図26の回路動作において、プッシュレバースイッチ22がノーマリオフ状態からオン状態に切替えられ、第3のスイッチング手段320がオンすると、サイリスタ332はターンオンする。第3のスイッチング手段320が一旦オンすると、プッシュレバースイッチ22が、チャッタリング等で一瞬オフしてもサイリスタ332の自己保持作用により、サイリスタ332はオン状態を維持し、ソレノイド14を励磁状態(オン状態)に維持する。すなわち、図9に示した上記実施例の遅延回路410を設けることなく、サイリスタ332の自己保持作用によって、プッシュレバースイッチ22のチャッタリング等による振動の影響を防止することができる。なお、マイコン228の制御手順は、図13ないし図15を参照して説明した上記実施例の場合と同様である。

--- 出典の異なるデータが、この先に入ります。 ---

(* ===== verification/TransferHandlers.v ===== *)
(** * Transfer engine: packet handlers
    (components/mesh/transfer_engine_handlers.cpp and [handle_transfer_done])

    What an arriving TRANSFER_AD, TRANSFER_ACK, DATA, ACK, NACK and
    TRANSFER_DONE does to the engine, as candidate exit, as elected exit and
    as source. *)

From Stdlib Require Import ZArith Lia SpecFloat.
From stdpp Require Import base list numbers option sets gmap.
From S2P Require Import Prelude.
From S2P Require Import Packet.
From S2P Require Import Fec.
From S2P Require Import SelectiveRepeat.
From S2P Require Import Receiver.
From S2P Require Import ProtocolSelector.
From S2P Require Import TransferState.
From S2P Require Import TransferArq.
Open Scope Z_scope.
Open Scope flp_scope.

Definition OOW_RECENT_SUPPRESS_MS : Z := 1500.

Section handlers.
Context {W : Type} (h : Host W).
Notation Engine := (Engine W).
Implicit Types (e : Engine) (w : W) (hdr : PacketHeader).

Definition get_wifi_sta_rssi w : Z :=
  match h_sta_rssi h w with
  | Some r => i8 (if r <? -128 then -128 else if r >? 0 then 0 else r)
  | None => 0
  end.

(** [forward_meta_fn_], when set. *)
Definition forward_meta (sid : Z) (name : Filename) (src size count fsize crc : Z) w : W :=
  match h_forward_meta h with
  | Some f => f w sid name src size count fsize crc
  | None => w
  end.

(** The publication of [transfer_]'s meta for session [sid] of node [src]. *)
Definition publish_meta (sid src : Z) e w : W :=
  let t := te_transfer e in
  forward_meta sid (tr_filename t) src (u32 (tr_size t)) (tr_fragment_count t)
    (tr_fragment_size t) (tr_crc32 t) w.

Definition transfer_ack_for (sid active_transfers : Z) e w : list Z :=
  encode_transfer_ack (mk_tack sid (te_my_addr e) (get_wifi_sta_rssi w) 0 active_transfers).

Definition ad_filename_of (ad : TransferAdPayload) : Filename :=
  if (ad_filename_len ad >? 0) && (ad_filename_len ad <=? 32) && (ad_filename_len ad <? 33)
  then take (Z.to_nat (ad_filename_len ad)) (ad_filename ad) else [].

(** A C string ends at its first NUL. *)
Fixpoint c_string (bs : list Z) : list Z :=
  match bs with
  | [] => []
  | b :: bs' => if b =? 0 then [] else b :: c_string bs'
  end.

Definition become_pending (hdr : PacketHeader) (ad : TransferAdPayload) e w : Engine :=
  let now_ts := h_now h w in
  e <| te_role ::= fun r => mk_role (er_is_exit_node r) true (ad_session_id ad) (src_addr hdr) |>
    <| te_transfer ::= fun t =>
         t <| tr_size := ad_file_size ad |> <| tr_fragment_count := ad_fragment_count ad |>
           <| tr_fragment_size := u16 (ad_fragment_size_d8 ad * 8) |>
           <| tr_crc32 := ad_crc32 ad |>
           <| tr_filename := c_string (ad_filename_of ad) |> |>
    <| te_timers ::= fun t =>
         t <| tm_last_cloud_activity_ms := now_ts |> <| tm_last_meta_publish_ms := now_ts |> |>
    <| te_arq ::= fun l => aset l 0 (set_peer_addr (src_addr hdr) (aget l 0)) |>.

Definition handle_transfer_ad hdr (payload : list Z) (has_internet : bool) e w : Engine * W :=
  if Z.of_nat (length payload) <? MIN_TRANSFER_AD_LEN then (e, w)
  else
    let ad := decode_transfer_ad (resize 46 0 payload) in
    let r := te_role e in
    let serving := er_is_exit_node r || er_exit_pending r in
    if negb has_internet then (e, w)
    else if tr_active (te_transfer e) then (e, w)
    else if serving && negb (er_active_session_id r =? ad_session_id ad) then (e, w)
    else if serving && (er_active_session_id r =? ad_session_id ad) then
      let '(_, e, w) := engine_send h (src_addr hdr) TRANSFER_ACK
                          (transfer_ack_for (ad_session_id ad) 1 e w) 0 e w in
      (e, w)
    else
      let '(_, e, w) := engine_send h (src_addr hdr) TRANSFER_ACK
                          (transfer_ack_for (ad_session_id ad) 0 e w) 0 e w in
      (become_pending hdr ad e w, w).

Definition handle_transfer_ack hdr (payload : list Z) e : Engine :=
  if Z.of_nat (length payload) <? sizeof_TransferAckPayload then e
  else if negb (el_active (te_election e)) then e
  else
    let ack := decode_transfer_ack payload in
    let cands := el_candidates (te_election e) in
    if existsb (fun c => ec_addr c =? tack_exit_node_addr ack) cands then e
    else if Z.of_nat (length cands) <? 4 then
      let hops := if negb (tack_hops_to_gw ack =? 0) then tack_hops_to_gw ack
                  else tm_hops_est (te_timers e) in
      e <| te_election ::= fun l => l <| el_candidates := cands ++
             [mk_candidate (tack_exit_node_addr ack) (tack_rssi_to_gw ack) hops
                (tack_active_transfers ack)] |> |>
    else e.

(** The first DATA packet turns a pending exit into the elected one. *)
Definition activate_exit e w : Engine * W :=
  let r := te_role e in
  if er_exit_pending r && negb (er_is_exit_node r) && negb (er_active_session_id r =? 0) then
    let e := e <| te_role := mk_role true false (er_active_session_id r) (er_source_addr r) |> in
    (e, publish_meta (er_active_session_id r) (er_source_addr r) e w)
  else (e, w).

Definition handle_data hdr (payload : list Z) e w : Engine * W :=
  let r := te_role e in
  if er_is_exit_node r || er_exit_pending r then
    let '(e, w) := activate_exit e w in
    let r := te_role e in
    let '(queued, w) :=
      match h_forward_to_mqtt h with
      | Some f => f w (er_active_session_id r) (seq_num hdr) (er_source_addr r) payload
                    (tr_filename (te_transfer e))
      | None => (false, w)
      end in
    if queued then
      (e <| te_timers ::= fun t => t <| tm_last_cloud_activity_ms := h_now h w |> |>, w)
    else (e <| te_cong ::= signal_congestion |>, w)
  else
    let e := e <| te_arq ::= fun l => aset l 0 (set_peer_addr (src_addr hdr) (aget l 0)) |> in
    let s := aget (te_arq e) 0 in
    let '(_, rcv, (c, w)) :=
      receive_fragment (Some (send_fn h)) (sr_peer_addr s) (sr_window_size s)
        (sr_timeout_ms s) (h_now h w) (seq_num hdr) payload (te_receiver e)
        (te_cong e, w) in
    (e <| te_receiver := rcv |> <| te_cong := c |>, w).

(** The RTT sample of an acknowledged fragment in the exit's statistics. *)
Definition path_rtt_sample (now send_time : Z) (p : ExitPathStats) : ExitPathStats :=
  if (send_time >? 0) && (now >? send_time) then
    p <| ep_ewma_rtt_ms ::= fun rtt =>
           f32_add (f32_mul ALPHA (f32_of_Z (u32 (now - send_time))))
             (f32_mul (f32_sub f32_one ALPHA) rtt) |>
  else p.

Definition handle_ack (seq from_addr : Z) e w : Engine :=
  let idx := arq_index_for_peer from_addr e in
  if idx <? 0 then e
  else
    let now := h_now h w in
    let s := aget (te_arq e) idx in
    let tracked := contains_sequence seq s in
    let send_time := if tracked then get_send_time seq s else 0 in
    let e := e <| te_arq ::= fun l => aset l idx (SelectiveRepeat.handle_ack now seq s) |> in
    if tracked then
      e <| te_paths ::= fun l =>
             aset l idx (path_rtt_sample now send_time (aget l idx)
                           <| ep_acked ::= fun n => u32 (n + 1) |>) |>
        <| te_transfer ::= fun t => t <| tr_last_ack_ms ::= fun l => aset l idx now |> |>
    else e.

Definition count_nack (idx : Z) e : Engine :=
  e <| te_paths ::= fun l =>
         aset l idx (aget l idx <| ep_nacked ::= fun n => u32 (n + 1) |>) |>.

Definition recently_resent (now seq : Z) e : bool :=
  existsb (fun x => negb ((x.2 =? 0) || negb (x.1 =? seq))
                    && (u32 (now - x.2) <? OOW_RECENT_SUPPRESS_MS)) (oq_recent (te_oow e)).

(** The tail of [handle_nack]: a NACK for a fragment that no window holds. *)
Definition queue_out_of_window (seq from_addr : Z) e w : Engine :=
  let t := te_transfer e in
  let queue := oq_queue (te_oow e) in
  if negb (tr_active t) || (seq >=? tr_fragment_count t) then e
  else if existsb (fun x => x.1 =? seq) queue then
    e <| te_oow ::= fun q => q <| oq_queue :=
           update_first (fun x => x.1 =? seq) (fun x => (x.1, from_addr)) queue |> |>
  else if recently_resent (h_now h w) seq e then e
  else if Z.of_nat (length queue) <? OOW_RETX_QUEUE_SIZE then
    e <| te_oow ::= fun q => q <| oq_queue := queue ++ [(seq, from_addr)] |> |>
      <| te_counters ::= fun c => c <| ct_oow_queued := u32 (ct_oow_queued c + 1) |> |>
  else e.

Definition handle_nack (seq from_addr : Z) e w : Engine * W :=
  let idx := arq_index_for_peer from_addr e in
  if idx <? 0 then
    let idx := arq_index_for_sequence seq e in
    if idx <? 0 then (e, w)
    else arq_handle_nack h idx seq (count_nack idx e) w
  else if contains_sequence seq (aget (te_arq e) idx) then
    arq_handle_nack h idx seq (count_nack idx e) w
  else if arq_index_for_sequence seq e >=? 0 then (e, w)
  else (queue_out_of_window seq from_addr e w, w).

Definition handle_transfer_done (sender : Z) (payload : list Z) e w : Engine * W :=
  if negb (tr_active (te_transfer e)) then (e, w)
  else if Z.of_nat (length payload) <? sizeof_TransferDonePayload then (e, w)
  else
    let done := decode_transfer_done payload in
    if negb (done_session_id done =? tr_session_id (te_transfer e)) then (e, w)
    else if negb (sender =? done_exit_node_addr done)
            || (arq_index_for_peer (done_exit_node_addr done) e <? 0) then (e, w)
    else reset_sender_transfer_state h true e w.
End handlers.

図27は、他の変形例を示し、図9に示した第2のスイッチング手段321の代りにプッシュレバースイッチ22をソレノイド14の駆動回路402に直接挿入したものである。プッシュレバースイッチ22の切替え操作に基づく制御信号の形成回路が簡素化できるという利点を有する。マイコン228の制御手順は、図13ないし図15を参照して説明した上記実施例の場合と同様である。
図28はさらに他の変形例を示す。図9に示した第2のスイッチング手段321の代りに、リレースイッチ326を用いたものである。リレースイッチ326は、ノーマリオフ状態のスイッチ可動片326aをオン/オフ制御するための励磁コイル326bを有する。励磁コイル326bにはフライバック電圧吸収用のダイオード327が並列接続されている。遅延回路410によって、プッシュレバースイッチ22のチャッタリングに基づくリレースイッチ326のスイッチ可動片326aの誤動作を防止している。マイコン228の制御手順は、図13ないし図15を参照して説明した上記実施例の場合と同様である。
以上の本発明による実施形態では、打込機の留め具として釘の場合について説明したが、本発明は、ステープル(コの字型の釘)、ネジ等の釘以外の留め具を打撃力によって打込む打込機に適用しても、上述した打込機と同様な効果を得ることができる。
以上、本発明者によってなされた発明を実施の形態に基づき具体的に説明したが、本発明は上記実施形態に限定されるものではなく、その要旨を逸脱しない範囲内で種々の変更が可能である。